Suddenly, another distress signal. The pregnant woman was trying to cross the river on her way to the hospital, but U.S. soldiers would not let her through. Stinchfield looked concerned.
He got on the radio to ask for help. "I know you're dealing with these casualties, but I've still got this situation with the pregnant woman."
The radio gave the next update on the soldiers' status: "Three are urgent."
Then came word that the pregnant woman had crossed U.S. lines.
As a voice on the radio announced that four casualties had been airlifted from the site of the house bomb, Stinchfield left the Stryker to talk to villagers. He walked past Pfc. Cameron Houston, 22, of Silver City, N.M., who muttered a few obscenities.
"We've been walking around doing nothing today," Houston said.

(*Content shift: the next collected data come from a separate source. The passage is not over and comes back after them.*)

Lemma sizes_bounded_step (e : env) (u : fastapi.UploadFile) (w : world) :
  sizes_bounded w -> sizes_bounded (snd (save_uploaded_file e u w)).
Proof.
  intros Hb.
  pose proof (save_uploaded_file_table e u w) as T. cbv zeta in T.
  destruct (save_uploaded_file e u w) as [o w']. cbn [fst snd] in *.
  destruct T as [_ [(Hr & _ & _)|(filename & _ & Hle & _ & _ & Hr & _)]];
    unfold sizes_bounded; rewrite Hr; [exact Hb|].
  apply List.Forall_app. split; [exact Hb|].
  constructor; [|constructor]. cbn [file_size stored_record].
  unfold len_bytes in *. lia.
Qed.

(** X3: through any series of uploads, whatever the inputs and the faults,
    no two rows of the table share a stored name or a primary key. *)
Theorem keys_stay_apart (calls : list (env * fastapi.UploadFile)) (w : world) :
  keys_apart w -> keys_apart (run_uploads calls w).
Proof.
  revert w. induction calls as [|[e u] calls IH]; intros w H; [exact H|].
  simpl. apply IH, keys_apart_step, H.
Qed.

Lemma keys_stay_apart_witness :
  keys_apart (run_uploads [(Sample.call 1 7, Sample.hello);
                           (Sample.call 1 8, Sample.hello);
                           (Sample.db_down 9, Sample.unnamed);
                           (Sample.call 2 9, Sample.unnamed)] Sample.srv).
Proof.
  apply keys_stay_apart. repeat split; simpl; constructor.
Defined.

(** X4: through any series of uploads every recorded size stays between 0
    and [MAX_FILE_SIZE], so the total the statistics report is at most
    [MAX_FILE_SIZE] per file. *)
Theorem sizes_stay_bounded (calls : list (env * fastapi.UploadFile)) (w : world) :
  sizes_bounded w ->
  sizes_bounded (run_uploads calls w)
  /\ exists n t,
       get_file_stats (run_uploads calls w)
       = (Ok {| total_files := n; total_size_bytes := t |}, run_uploads calls w)
       /\ 0 <= t <= n * MAX_FILE_SIZE.
Proof.
  intros H.
  assert (Hb : sizes_bounded (run_uploads calls w)).
  { revert w H. induction calls as [|[e u] calls IH]; intros w H; [exact H|].
    simpl. apply IH, sizes_bounded_step, H. }
  split; [exact Hb|]. eexists _, _. split; [reflexivity|].
  unfold sizes_bounded in Hb.
  induction Hb as [|r l Hr Hl IH]; [simpl; lia|].
  cbn [List.map List.fold_right List.length].
  unfold MAX_FILE_SIZE in *. lia.
Qed.

Lemma sizes_stay_bounded_witness :
  sizes_bounded (run_uploads [(Sample.call 1 7, Sample.hello);
                              (Sample.call 2 8, Sample.unnamed)] Sample.srv)
  /\ exists n t,
       get_file_stats (run_uploads [(Sample.call 1 7, Sample.hello);
                                    (Sample.call 2 8, Sample.unnamed)] Sample.srv)
       = (Ok {| total_files := n; total_size_bytes := t |},
          run_uploads [(Sample.call 1 7, Sample.hello);
                       (Sample.call 2 8, Sample.unnamed)] Sample.srv)
       /\ 0 <= t <= n * MAX_FILE_SIZE.
Proof.
  apply sizes_stay_bounded. constructor.
Defined.

(** X5: an upload touches two places of the file system at most, the
    uploads directory and the place of its own blob; everything else, the
    blobs of earlier uploads included, is as before, whatever the faults. *)
Theorem upload_frame (e : env) (u : fastapi.UploadFile) (w : world)
        (filename : string) (l : list string) :
  fastapi.filename u = Some filename ->
  len_bytes (fastapi.file u) <= MAX_FILE_SIZE ->
  can_store w (generate_unique_filename e filename) ->
  l <> uploads_loc w ->
  l <> blob_loc w (generate_unique_filename e filename) ->
  files (snd (save_uploaded_file e u w)) !! l = files w !! l.
Proof.
  intros Hname Hsize (Hcwd & Hup & Hblob) Hl1 Hl2.
  destruct (save_uploaded_file_run e u w filename Hname Hsize Hcwd Hup Hblob)
    as (t & _ & _ & Ht & Hrun).
  rewrite Hrun.
  destruct (write_fault e), (unlink_fault e), (db_fault e),
    (Sql.has_stored (generate_unique_filename e filename) (rows w));
    cbn [orb snd files];
    rewrite ?lookup_insert_ne, ?lookup_delete_ne by congruence;
    apply Ht, Hl1.
Qed.

Lemma upload_frame_witness :
  files (snd (save_uploaded_file (Sample.db_down 7) Sample.hello Sample.srv))
    !! ["srv"; "uploads"; "note.txt"]
  = files Sample.srv !! ["srv"; "uploads"; "note.txt"].
Proof.
  apply (upload_frame (Sample.db_down 7) Sample.hello Sample.srv "test.txt");
    try reflexivity; try (vm_compute; discriminate).
  split; [reflexivity|]. split; [intros c|]; vm_compute; discriminate.
Defined.
(** X18: [paste_content] contacts the paste service once and no other
    service.  An HTTP error of the request, and an answer that is no
    success (not 2xx), are not raised but returned as text; a successful
    answer whose JSON holds [result.key] gives the URL under [nekobin.com];
    a successful answer whose JSON mapping lacks ["result"] raises
    [KeyError]. *)
Theorem paste_content_outcomes (content : string) (w : World) :
  snd (paste_content content w) = extend w [EvPaste content] /\
  (forall e, paste_service w content = PasteHTTPError e ->
     fst (paste_content content w) = Ret ("An error occurred: " ++ e)) /\
  (forall r status_error,
     paste_service w content = PasteResponse r status_error ->
     is_success r = false ->
     fst (paste_content content w) = Ret ("An error occurred: " ++ status_error)) /\
  (forall r status_error body res key,
     paste_service w content = PasteResponse r status_error ->
     is_success r = true ->
     json r = Decoded (PDict body) ->
     Dict.get body "result" = Some (PDict res) ->
     Dict.get res "key" = Some key ->
     fst (paste_content content w) = Ret ("https://nekobin.com/" ++ py_str key)) /\
  (forall r status_error body,
     paste_service w content = PasteResponse r status_error ->
     is_success r = true ->
     json r = Decoded (PDict body) ->
     Dict.get body "result" = None ->
     fst (paste_content content w) = Raise (KeyError "result")).
Proof.
  unfold paste_content. rewrite bind_run. cbv beta iota.
  change (paste_service (record (EvPaste content) w)) with (paste_service w).
  split; [|split; [|split; [|split]]].
  - unfold record. destruct (paste_service w content) as [e|r status_error]; [reflexivity|].
    destruct (is_success r); [|reflexivity]. cbn [negb]. cbv beta iota.
    destruct (json r) as [body|[]]; try reflexivity.
    rewrite bind_run. unfold getitem at 1.
    destruct body as [| | | | |d]; try reflexivity.
    destruct (Dict.get d "result") as [res|]; [|reflexivity].
    unfold ret at 1. cbv beta iota. rewrite bind_run. unfold getitem.
    destruct res as [| | | | |d']; try reflexivity.
    destruct (Dict.get d' "key"); reflexivity.
  - intros e ->. reflexivity.
  - intros r status_error -> ->. reflexivity.
  - intros r status_error body res key -> -> -> Hres Hkey. cbn [negb]. cbv beta iota.
    rewrite bind_run. unfold getitem at 1. rewrite Hres. unfold ret at 1. cbv beta iota.
    rewrite bind_run. unfold getitem. rewrite Hkey. reflexivity.
  - intros r status_error body -> -> -> Hres. cbn [negb]. cbv beta iota.
    rewrite bind_run. unfold getitem at 1. rewrite Hres. reflexivity.
Qed.
(** * Adalpha: a shallow embedding of [Adalpha.py]

    The optimizers [Adalpha] and [AdAlpha_Momentum] and the callbacks
    [Adalpha_Callback] and [OneCallback] are embedded as functions over
    explicit state.

    Numbers.  Python floats and TensorFlow float tensors are read as ideal
    real numbers ([R]); rounding, infinities and NaN are outside the model.
    Where the source relies on an operation that is partial on the reals the
    model says what happens: [divide_no_nan] tests its denominator and
    Python's [/] raises [ZeroDivisionError].  [tf.sqrt] of a negative
    number and a tensor division by 0 yield NaN or an infinity in the
    program; the model computes them with the total [sqrt] and [/] of the
    standard library, whose values there (0) are values of no run of the
    program.  [real_step] names the steps that take their square roots of
    non-negative numbers and divide by numbers other than 0.  Floats also
    flush very small squares to 0, which the reals do not;
    [normal_magnitude] names the magnitudes at which [_m_activ] meets
    neither that nor an overflow.

    Calls.  A method is modelled as Python evaluates its body when it is
    called; [update_step] reads [self.std] then.  When and how often the
    host evaluates the body of [update_step] is the host's affair.

    Tensors.  Every operation of the source is elementwise or a reduction
    over all elements, so a tensor is the list of its elements.  Sparse
    gradients index the first axis; the model takes that axis to be the
    only one, a slice being one element.  Operands of a binary operation
    must have the same shape: any other case is reported as [ShapeError]
    and nothing is claimed about it (broadcasting is not modelled). *)

From Stdlib Require Import String.
From Stdlib Require Import Reals Lra Lia List Bool Arith ZArith.
Import ListNotations.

Stinchfield asked locals about al-Qaeda in Iraq. But he worried that few of them were answering honestly because they felt intimidated.
He asked Yasin Hamed Awad al-Jabour, a 68-year-old farmer in Taiyeh, about masked men seen running through the neighboring town of Himbuz as U.S. soldiers entered. Jabour said they were not part of the insurgency.
His 6-year-old grandson, Yasin Khalid, joined in. "No, no, no. We haven't seen any al-Qaeda."
"Who told you to say that?" Stinchfield asked.
The boy looked confused, and his father ushered him away.
Stinchfield sighed. "There is not black and white," he said. "That's what I learned. There's a lot of gray here in Iraq.
"In no way is this war going to be solved militarily," he added.
In a call to his platoon commanders just before 4 p.m., Stinchfield said he didn't know yet what platoon had been hit by the bombing.
"Watch your guys," he said, enunciating each syllable slowly. "Make sure they are not complacent just because it's quiet."
At 4:30 p.m., the company received an update. The pregnant woman had reached a hospital in the city of Muqdadiyah. Stinchfield said he would check on her status that night.
But soon the radio sounded with three grim initials: KIA. One of their squadron members had been killed in action. Six were seriously wounded, two others lightly.
Standing on the dusty street as the sun set, Stinchfield had trouble finding his voice. "I knew all the guys in that group," he said after a long pause.
He stopped talking and shook his head, over and over.
Back in the Stryker at about 6 p.m., Rozmarin wasn't joking anymore. He provided the updated numbers that had come over the radio. "Six KIA?" Stinchfield asked in disbelief. "Damn. Are you sure?"
"They still haven't said if they were yours," Rozmarin said.
"Okay," Stinchfield finally replied.